A THOUSAND WORDS - Alex Waterhouse-Hayward's blog on pictures, plants, politics and whatever else is on his mind.




 

Louis de Bernières's Mandolin & The BMW's Advance/Retard Lever
Tuesday, September 25, 2007


Driving past the Stanley Park rose garden last week on my way to West Vancouver I noticed that some of the roses had not given up yet. Some of them had buds but they will ball up with the recent rain and cooler nights. I saddened at the thought. My melancholy dissipated as I thought of a happier time that happened this week but back in 1995.

I was driving to Horseshoe Bay in a maroon Maserati Bi-turbo and my passenger, the English writer Louis de Bernières, turned from looking at the roses, fingered the single mandolin string we had purchased at Ward Music (then on Hastings) and said through some unspoken chain of connections, "My grandfather, my father, and I all had a bad right leg because of our fascination with motorcycles."

He was speaking to me in the tangential magic realism of his early books (The War of Don Emmanuel's Nether Parts, 1990, Señor Vivo and the Coca Lord, 1991, Cardinal Guzman, 1992) and has what seems to be a symbolist's fascination for motorcycles, Lee Enfield rifles, his grandfather's life story, and mandolins.

Earlier that day, when I had entered his room at the Holiday Inn on Howe Street, I was surprised to see a case for a flat-bottomed mandolin. De Bernières said: "Yes, there's a mandolin inside it. I have three. I have a nice round-backed Italian one, the sort that slips about. It's a fake Italian one from Czechoslovakia. I have an absolutely exquisite one from Portugal. It's a flat-back and it really sings. Even the bass sings, unusual for mandolins, which are quite trebly. And this is my traveling mandolin. It's a Portuguese imitation from Spain. It has no volume, so it's ideal for hotel rooms." Removing it from the case, he sat down to play Vivaldi's Concerto for Mandolin in C major.

De Bernières was in town to promote his then latest novel, Captain Corelli's Mandolin. But at the same time he was taking advantage of this North American leg of his tour to search Nanaimo for traces of his grandfather, who disappeared from England in the 1920s and surfaced in British Columbia in the 1950s. "People ask me if I am going to write about him.
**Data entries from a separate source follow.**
Lemma add_each_ok env ts s w msg : forall n d,
  table_inv c d -> ready env n d -> NoDup ts -> s <> StateFailed -> Forall (can_add c s d) ts ->
  moves_each c ts d (add_each env n ts s w msg d).
Proof.
  induction ts as [|t ts IH]; intros n d Hinv Hr Hnd Hs Hall; cbn; [constructor|].
  apply NoDup_cons in Hnd as [Hni Hnd]. apply Forall_cons in Hall as [(s0 & o & f & m & Ha & Hst & Hal) Hall].
  destruct (add_ok env n t s0 s w msg d o f m) as [Hinv1 Hm]; [done..|].
  econstructor; [exact Hm | done|]. apply IH; [done | by apply ready_add | done | done|].
  rewrite Forall_forall in *. intros t' Hin. unfold can_add.
  rewrite (same_except_abs _ _ _ _ (mv_same _ _ _ Hm)); [by apply Hall|]. by intros ->.
Qed.

Lemma add_each_leases env ts s w msg : forall n d, leases (add_each env n ts s w msg d) = leases d.
Proof. induction ts as [|t ts IH]; intros n d; [done|]. cbn. by rewrite IH. Qed.

Lemma add_each_out env ts s w msg t : forall n d,
  t ∉ ts -> abs (add_each env n ts s w msg d) t = abs d t.
Proof.
  induction ts as [|t0 ts IH]; intros n d Hni; [done|]. apply not_elem_of_cons in Hni as [Hne Hni]. cbn.
  rewrite IH by done. eapply same_except_abs; [apply same_except_add | done].
Qed.

Lemma add_each_in env ts s w msg t : forall n d a,
  ready env n d -> chronological d -> NoDup ts -> s <> StateFailed -> t ∈ ts -> abs d t = Some a ->
  abs (add_each env n ts s w msg d) t = Some (mkATask s (a_owner a) (a_failed a) (a_max a)).
Proof.
  induction ts as [|t0 ts IH]; intros n d a Hr Hc Hnd Hs Hin Ha; [by apply elem_of_nil in Hin|].
  apply NoDup_cons in Hnd as [Hni Hnd]. cbn. destruct (decide (t = t0)) as [->|Hne].
  - rewrite add_each_out by done. by apply abs_add_plain.
  - apply elem_of_cons in Hin as [?|Hin]; [done|]. apply IH; auto with pibully.
    rewrite (same_except_abs t0 d); auto with pibully.
Qed.

(** *** The rows the queries select *)

Lemma NoDup_fst_filter {A B} (P : A * B -> Prop) `{!forall x, Decision (P x)} (l : list (A * B)) :
  NoDup (fst <$> l) -> NoDup (fst <$> filter P l).
Proof. intros Hnd. eapply sublist_NoDup; [exact Hnd|]. apply fmap_sublist, sublist_filter. Qed.

Lemma NoDup_fst_sort {A B} (le : A * B -> A * B -> bool) (l : list (A * B)) :
  NoDup (fst <$> l) -> NoDup (fst <$> sort_by le l).
Proof. by rewrite (sort_by_Permutation le l). Qed.

Lemma claim_queued_elem limit env d p :
  p ∈ claim_queued limit env d ->
  tasks d !! fst p = Some (snd p) /\ claimable d p = true /\ fst p ∉ tx_locked env.
Proof.
  unfold claim_queued. intros [i Hi]%list_elem_of_lookup.
  apply lookup_take_Some in Hi as [Hi%list_elem_of_lookup_2 _].
  apply list_elem_of_filter in Hi as [Hk Hi]. rewrite elem_of_sort_by in Hi.
  apply list_elem_of_filter in Hi as [Hc Hi]. destruct p as [t r].
  by apply elem_of_map_to_list in Hi.
Qed.

Lemma claim_queued_NoDup limit env d : NoDup (fst <$> claim_queued limit env d).
Proof.
  unfold claim_queued. rewrite fmap_take. eapply sublist_NoDup; [|apply sublist_take].
  apply NoDup_fst_filter, NoDup_fst_sort, NoDup_fst_filter, NoDup_fst_map_to_list.
Qed.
He was 96 when he died. He had a long and picaresque life which ranged from Ceylon, Africa, the Northwest frontier, First World War, the RAF in the Second, and so on. I would love to turn it into a novel but my father and my aunt are still alive. I could cause some hurt and upset. Mario Vargas Llosa (the above listed trilogy by de Berniéres reads like translated Vargas Llosa on acid) upset his relatives with Aunt Julia and the Scriptwriter. So did Isabel Allende. Maybe they think that art is more important. I don't."

He explains in obscure fragments, how his grandfather ended up in B.C. "My grandfather had a misunderstanding with his daughter, my aunt. He thought she was going to get married in New Zealand. He waited and waited to hear from her and didn't. As it happened she had not married and had stayed where she was in England. It was a futile misfortune." Searching for his daughter, whom he never heard from again, de Bernières's grandfather came to Canada.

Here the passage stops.